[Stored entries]
(** ** Initialization *)

(** The table assigned to [self.init_cmds]; [self.rotation] is its only
    variable part. *)
Definition init_table (rotv : Z) : list init_cmd :=
  [ InitCmd 0xEF (Some [0]) None;
    InitCmd 0xEB (Some [0x14]) None;
    InitCmd 0xFE (Some [0]) None;
    InitCmd 0xEF (Some [0]) None;
    InitCmd 0xEB (Some [0x14]) None;
    InitCmd 0x84 (Some [0x40]) None;
    InitCmd 0x85 (Some [0xFF]) None;
    InitCmd 0x86 (Some [0xFF]) None;
    InitCmd 0x87 (Some [0xFF]) None;
    InitCmd 0x88 (Some [0x0A]) None;
    InitCmd 0x89 (Some [0x21]) None;
    InitCmd 0x8A (Some [0x00]) None;
    InitCmd 0x8B (Some [0x80]) None;
    InitCmd 0x8C (Some [0x01]) None;
    InitCmd 0x8D (Some [0x01]) None;
    InitCmd 0x8E (Some [0xFF]) None;
    InitCmd 0x8F (Some [0xFF]) None;
    InitCmd 0xB6 (Some [0x00; 0x00]) None;
    InitCmd 0x36 (Some [0x48]) None;
    InitCmd rotv (Some [0]) None;
    InitCmd 0x3A (Some [0x05]) None;
    InitCmd 0x90 (Some [0x08; 0x08; 0x08; 0x08]) None;
    InitCmd 0xBD (Some [0x06]) None;
    InitCmd 0xBC (Some [0x00]) None;
    InitCmd 0xFF (Some [0x60; 0x01; 0x04]) None;
    InitCmd 0xC3 (Some [0x13]) None;
    InitCmd 0xC4 (Some [0x13]) None;
    InitCmd 0xC9 (Some [0x22]) None;
    InitCmd 0xBE (Some [0x11]) None;
    InitCmd 0xE1 (Some [0x10; 0x0E]) None;
    InitCmd 0xDF (Some [0x21; 0x0c; 0x02]) None;
    InitCmd 0xF0 (Some [0x45; 0x09; 0x08; 0x08; 0x26; 0x2A]) None;
    InitCmd 0xF1 (Some [0x43; 0x70; 0x72; 0x36; 0x37; 0x6F]) None;
    InitCmd 0xF2 (Some [0x45; 0x09; 0x08; 0x08; 0x26; 0x2A]) None;
    InitCmd 0xF3 (Some [0x43; 0x70; 0x72; 0x36; 0x37; 0x6F]) None;
    InitCmd 0xED (Some [0x1B; 0x0B]) None;
    InitCmd 0xAE (Some [0x77]) None;
    InitCmd 0xCD (Some [0x63]) None;
    InitCmd 0x70 (Some [0x07; 0x07; 0x04; 0x0E; 0x0F; 0x09; 0x07; 0x08; 0x03]) None;
    InitCmd 0xE8 (Some [0x34]) None;
    InitCmd 0x62 (Some [0x18; 0x0D; 0x71; 0xED; 0x70; 0x70;
                        0x18; 0x0F; 0x71; 0xEF; 0x70; 0x70]) None;
    InitCmd 0x63 (Some [0x18; 0x11; 0x71; 0xF1; 0x70; 0x70;
                        0x18; 0x13; 0x71; 0xF3; 0x70; 0x70]) None;
    InitCmd 0x64 (Some [0x28; 0x29; 0xF1; 0x01; 0xF1; 0x00; 0x07]) None;
    InitCmd 0x66 (Some [0x3C; 0x00; 0xCD; 0x67; 0x45; 0x45; 0x10; 0x00; 0x00; 0x00]) None;
    InitCmd 0x67 (Some [0x00; 0x3C; 0x00; 0x00; 0x00; 0x01; 0x54; 0x10; 0x32; 0x98]) None;
    InitCmd 0x74 (Some [0x10; 0x85; 0x80; 0x00; 0x00; 0x4E; 0x00]) None;
    InitCmd 0x98 (Some [0x3e; 0x07]) None;
    InitCmd 0x35 (Some [0]) None;
    InitCmd 0x21 (Some [0]) None;
    InitCmd 0x11 (Some [0]) (Some 20);
    InitCmd 0x29 (Some [0]) (Some 120) ].

(** The body of the [for cmd in self.init_cmds] loop. *)
Definition init_step (sleep_func : Z → M unit) (c : init_cmd) : M unit :=
  send_cmd (cmd c);;
  match data c with Some bs => send_data bs | None => mret () end;;
  match delay c with Some ms => sleep_func ms | None => mret () end.

Definition _init (sleep_func : Z → M unit) : M unit :=
  c ← self cfg;
  call (gpio_pad_select_gpio (dc c));;
  when (bool_decide (rst c ≠ -1)) (call (gpio_pad_select_gpio (rst c)));;
  when (bool_decide (backlight c ≠ -1)) (call (gpio_pad_select_gpio (backlight c)));;
  when (bool_decide (power c ≠ -1)) (call (gpio_pad_select_gpio (power c)));;
  call (gpio_set_direction (dc c) OUTPUT);;
  when (bool_decide (rst c ≠ -1)) (call (gpio_set_direction (rst c) OUTPUT));;
  when (bool_decide (backlight c ≠ -1)) (call (gpio_set_direction (backlight c) OUTPUT));;
  when (bool_decide (power c ≠ -1)) (call (gpio_set_direction (power c) OUTPUT));;
  when (bool_decide (power c ≠ -1))
    (call (gpio_set_level (power c) (power_on c));;
     sleep_func 100);;
  when (bool_decide (rst c ≠ -1))
    (call (gpio_set_level (rst c) 0);;
     sleep_func 100;;
     call (gpio_set_level (rst c) 1);;
     sleep_func 100);;
  cmds ← self init_cmds;
  match cmds with
  | None => raise (AttributeError "init_cmds")
  | Some l => for_each l (init_step sleep_func)
  end;;
  when (bool_decide (backlight c ≠ -1))
    (call (gpio_set_level (backlight c) (backlight_on c)));;
  call disp_drv_register.

(** [init] drives the generator and sleeps with [utime.sleep_ms];
    [init_async] awaits [uasyncio.sleep_ms]. *)
Definition init : M unit := _init (λ ms, call (utime_sleep_ms ms)).
Definition init_async : M unit := _init (λ ms, call (uasyncio_sleep_ms ms)).

Definition power_down : M unit :=
  c ← self cfg;
  when (bool_decide (power c ≠ -1))
    (call (gpio_set_level (power c) (1 - power_on c)));;
  when (bool_decide (backlight c ≠ -1))
    (call (gpio_set_level (backlight c) (1 - backlight_on c))).

(** ** Construction *)

(** What the platform answers during construction: [lv.color_t.SIZE],
    [esp.esp_clk_cpu_freq()], the pointers [heap_caps_malloc] returns for
    the two pixel buffers and the scratch buffer ([None] is the null
    pointer) with the bytes the scratch memory holds, the status codes of
    [spi_bus_initialize] and [spi_bus_add_device] and the device handle. *)
Record platform := Platform {
  lv_color_size : Z;
  esp_clk_cpu_freq : Z;
  malloc_buf1 : option Z;
  malloc_buf2 : option Z;
  malloc_trans : option Z;
  malloc_trans_mem : nat → Z;
  spi_bus_initialize_ret : Z;
  spi_bus_add_device_ret : Z;
  spi_handle : Z
}.

(** [a // b]. *)
Definition floordiv (a b : Z) : M Z :=
  if bool_decide (b = 0) then raise ZeroDivisionError else mret (a / b).

(** The instance [__init__] receives: the class attributes are visible,
    as the class body leaves them (the two timestamps, which are
    class-level objects, read 0 until a [flush] has run), and no instance
    attribute is assigned yet. *)
Definition blank (c : config) (p : platform) : driver :=
  {| cfg := c;
     color_size := lv_color_size p;
     cycles_in_ms := esp_clk_cpu_freq p / 1000;
     buf_size := 0;
     self_rotation := 0;
     init_cmds := None;
     res := Resources None (Some (spihost c)) None None None;
     spi_assigned := false;
     trans_mem := λ _, 0;
     clock := Timing 0 0 0 0;
     mon := MonitorAcc 0 0 0 |}.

WHAT THE EXERCISE ASKS:
Can you repeat, word for word, every line above from the one containing "InitCmd 0xFE (Some [0]) None;" down to the one containing "InitCmd 0x89 (Some [0x21]) None;", including both?

ANSWER TO THE PROBLEM:
    InitCmd 0xFE (Some [0]) None;
    InitCmd 0xEF (Some [0]) None;
    InitCmd 0xEB (Some [0x14]) None;
    InitCmd 0x84 (Some [0x40]) None;
    InitCmd 0x85 (Some [0xFF]) None;
    InitCmd 0x86 (Some [0xFF]) None;
    InitCmd 0x87 (Some [0xFF]) None;
    InitCmd 0x88 (Some [0x0A]) None;
    InitCmd 0x89 (Some [0x21]) None;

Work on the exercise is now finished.